Clearly there are many divides in our social settings during the pandemic response. Certainly, masks, mandates, and vaccination are some of them. Emotions run surprisingly deep and may surface at any point on any day.
One of those emotions is anger. Anger at people and their choices. Anger at systems. Perhaps anger at God. Anger at the fact that we cannot change people’s situations. Even anger at ourselves for not being able to save more people or make a bigger difference for the sick or dying. For some, this last anger can be the beginning of what we call “moral injury.” That is an “ouch.”

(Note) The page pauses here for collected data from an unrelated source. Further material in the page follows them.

(** ** ConnectionAvgStats: the reports of the remote participants *)

Lemma get_set_same {V} (k : string) (v : V) (m : JSMap.t V) :
  JSMap.get k (JSMap.set k v m) = Some v.
Proof.
  induction m as [|[k' v'] m IH]; simpl.
  - rewrite String.eqb_refl. reflexivity.
  - destruct (String.eqb k k') eqn:E; simpl; rewrite E; [reflexivity|exact IH].
Qed.

Lemma get_set_other {V} (k q : string) (v : V) (m : JSMap.t V) :
  q <> k -> JSMap.get q (JSMap.set k v m) = JSMap.get q m.
Proof.
  intro Hq. induction m as [|[k' v'] m IH]; simpl.
  - apply String.eqb_neq in Hq. rewrite Hq. reflexivity.
  - destruct (String.eqb k k') eqn:E; simpl.
    + apply String.eqb_eq in E. subst k'.
      apply String.eqb_neq in Hq. rewrite Hq. reflexivity.
    + rewrite IH. reflexivity.
Qed.

Lemma set_set {V} (k : string) (v w : V) (m : JSMap.t V) :
  JSMap.set k v (JSMap.set k w m) = JSMap.set k v m.
Proof.
  induction m as [|[k' v'] m IH]; simpl.
  - rewrite String.eqb_refl. reflexivity.
  - destruct (String.eqb k k') eqn:E; simpl; rewrite E; [reflexivity|].
    rewrite IH. reflexivity.
Qed.

Lemma delete_absent {V} (k : string) (m : JSMap.t V) :
  JSMap.get k m = None -> JSMap.delete k m = m.
Proof.
  induction m as [|[k' v'] m IH]; simpl; [reflexivity|].
  destruct (String.eqb k k'); [discriminate|].
  intro H. simpl. rewrite (IH H). reflexivity.
Qed.
Lemma consistent_apply (o : Op) (dm : t) :
  consistent dm -> consistent (apply o dm).
Proof.
  intros C. destruct o; cbn [apply].
  - apply consistent_startDrawing, C.
  - apply consistent_stopDrawing, C.
  - apply consistent_completeDrawing, C.
  - destruct (_drawingListeners dm);
      [apply consistent_drawing_click, C|exact C].
  - destruct (_drawingListeners dm);
      [apply consistent_drawing_mousemove, C|exact C].
  - apply consistent_map_click, C.
  - apply consistent_selectShape, C.
  - apply consistent_deselectShape, C.
  - apply consistent_deleteShape, C.
  - apply consistent_clearAll, C.
  - apply consistent_undo, C.
  - apply consistent_redo, C.
  - apply consistent_updateShapeName, C.
  - apply consistent_setSnapping, C.
  - destruct (vertexMarker _ _ _); [apply consistent_vertex_drag, C|exact C].
  - destruct (vertexMarker _ _ _);
      [apply consistent_vertex_dragend, C|exact C].
  - destruct (midpointMarker _ _ _);
      [apply consistent_midpoint_dragstart, C|exact C].
  - destruct (midpointMarker _ _ _);
      [apply consistent_midpoint_drag, C|exact C].
  - destruct (midpointMarker _ _ _);
      [apply consistent_midpoint_dragend, C|exact C].
  - apply consistent_keydown, C.
Qed.

Lemma consistent_run (ops : list Op) (dm : t) :
  consistent dm -> consistent (run ops dm).
Proof. apply (consistent_fold apply), consistent_apply. Qed.

(** X23. In every session the snap engine holds an entry for exactly the
    shapes of the registry, each under its id and with the overlay of
    the shape, which exists and has the getters of its type. *)
Theorem registry_and_engine_agree (m : Map) (opts : Options)
    (ops : list Op) :
  consistent (run ops (new m opts)).
Proof. apply consistent_run, consistent_new. Qed.

Lemma shapeEdges_fits (shape : Shape) (o : Overlay) :
  fits (geometry shape) (geom o) = true ->
  exists es, Snap.shapeEdges (id shape) (type_of (geometry shape)) o = Ok es.
Proof.
  unfold Snap.shapeEdges.
  destruct (geometry shape), (geom o); cbn [fits type_of]; try discriminate;
    intros _; cbn; eexists; reflexivity.
Qed.

Lemma edgesOf_total (dm : t) (x : option string)
    (entries : list (string * Snap.Entry)) :
  consistent dm ->
  (forall k e, In (k, e) entries ->
     exists shape, JSMap.get k (shapes dm) = Some shape /\
                   e = entry_of shape) ->
  exists es, Snap.edgesOf (store dm) entries x = Ok es.
Proof.
  intros C. induction entries as [|[k e] rest IH]; intros H.
  - exists []. reflexivity.
  - cbn [Snap.edgesOf].
    destruct IH as (es' & E');
      [intros k' e' I; apply H; right; exact I|].
    destruct (Snap.is_excluded k x); [exists es'; exact E'|].
    destruct (H k e (or_introl eq_refl)) as (shape & G & ->).
    destruct (overlay_fits C _ G) as (o & D & F).
    cbn [entry_of Snap.en_obj Snap.en_type]. rewrite D.
    assert (K : id shape = k) by (apply (key_is_id C), G).
    destruct (shapeEdges_fits shape o F) as (es & S).
    rewrite K in S. rewrite S, E'. eexists. reflexivity.
Qed.

Lemma get_of_in (V : Type) (k : string) (v : V) (m : JSMap.t V) :
  NoDup (JSMap.keys m) -> In (k, v) m -> JSMap.get k m = Some v.
Proof.
  induction m as [|[k0 v0] m IH]; cbn [JSMap.keys List.map fst In JSMap.get];
    intros N I; [destruct I|].
  inversion N as [|? ? N1 N2]; subst.
  destruct I as [I|I].
  - inversion I; subst. rewrite String.eqb_refl. reflexivity.
  - destruct (String.eqb k k0) eqn:E.
    + apply String.eqb_eq in E. subst k0. exfalso. apply N1.
      apply (in_map fst) in I. exact I.
    + apply IH; assumption.
Qed.

Lemma getAllEdges_total (dm : t) (x : option string) :
  consistent dm ->
  exists es, Snap._getAllEdges (store dm) (snapEngine dm) x = Ok es.
Proof.
  intros C. unfold Snap._getAllEdges. apply edgesOf_total; [exact C|].
  intros k e I.
  pose proof (get_of_in _ _ _ (engine_keys_once C) I) as G.
  rewrite (engine_entries C) in G.
  destruct (JSMap.get k (shapes dm)) as [shape|]; [|discriminate G].
  exists shape. split; [reflexivity|]. cbn in G. congruence.
Qed.

(** X24. In no session does a snap query fail: the overlay of every entry of
    the engine has the getters its type asks for, so that
    [_getAllEdges] returns its edges and [findSnapPoint] returns a
    result or [null], for every point and every excluded id. *)
Theorem snap_query_never_throws (m : Map) (opts : Options) (ops : list Op)
    (point : Point) (x : option string) :
  let dm := run ops (new m opts) in
  (exists es, Snap._getAllEdges (store dm) (snapEngine dm) x = Ok es) /\
  exists r, Snap.snapOf (store dm) (snapEngine dm) point x = Ok r.
Proof.
  cbv zeta. set (dm := run ops (new m opts)).
  assert (C : consistent dm) by apply consistent_run, consistent_new.
  destruct (getAllEdges_total x C) as (es & E).
  split; [exists es; exact E|].
  unfold Snap.snapOf, Snap.findSnapPoint. rewrite E.
  repeat match goal with
         | |- context [match ?b with _ => _ end] => destruct b
         end; cbn [fst]; eexists; reflexivity.
Qed.

End SessionFacts.

(* ================================================================== *)
(** * Undo and redo of the operations on shapes *)
(* ================================================================== *)

Module UndoFacts.

Import Geometry GoogleMaps Drawing Session JSMapFacts SessionFacts.
Local Open Scope string_scope.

We cannot solve all the root problems that are contributing to our anger. But we can manage our anger in ways that may keep it from depleting us and contributing to further difficulty in us. The following are a few tips for managing one’s anger in a difficult situation. These tips are known to help people release their anger appropriately so they can be free of the toxic effects of holding it in.
First, recognize that you can choose anger, and therefore can chose to let go of or even to not take up anger. There is great freedom and far less stress that comes when we decide to not pick up anger and to let go of that which we might have picked up already. Freedom from pain, anger, rage, hopelessness, and resignation in us. Freedom to move past the problems and on to solutions and effective performance. Freedom to collaborate with those we might otherwise be seen as enemies.
Second, choose to forgive and move on. Remember that when we do not forgive, it is like drinking poison and expecting it to hurt the other person. Learning to let anger and bitterness go is the path to freedom, health, hope, strength, and release in you.
Third, try some of these ideas to help you avoid anger as a reaction.
- Allow yourself to express the emotions you are feeling—don’t wait, don’t bottle them up. Do so with responsible people who can help you release the emotions.
- Ask for and accept support from those who can listen responsibly. Others in your support system may be similarly overwhelmed, so choose your listeners wisely. You know, those healthy enough to help you process and let go of toxicity.
- Give yourself time to heal; be patient with changes in your emotional state.
- Write your thoughts and emotions honestly in a journal. Even if they are angry thoughts and feelings, writing helps with “getting them out.” Finish by writing something like, “And I let all of this anger and hopelessness go, and let it fall to the floor.”
- Reach out to help others. It may redirect and ease your own pain, anger, or bitterness.
- Take care of yourself physically: Eat well-balanced meals, exercise, avoid drugs and alcohol, get plenty of rest.
- Avoid major life decisions—relocating, quitting, changing careers, or ending a relationship—until the anger has passed and you can make well-thought-out decisions.
- When you feel anger rising, stop the train and get off – help someone, speak gratitude, pray, be mindful, choose wisely.
- Remember, your anger is your choice. Choose wisely.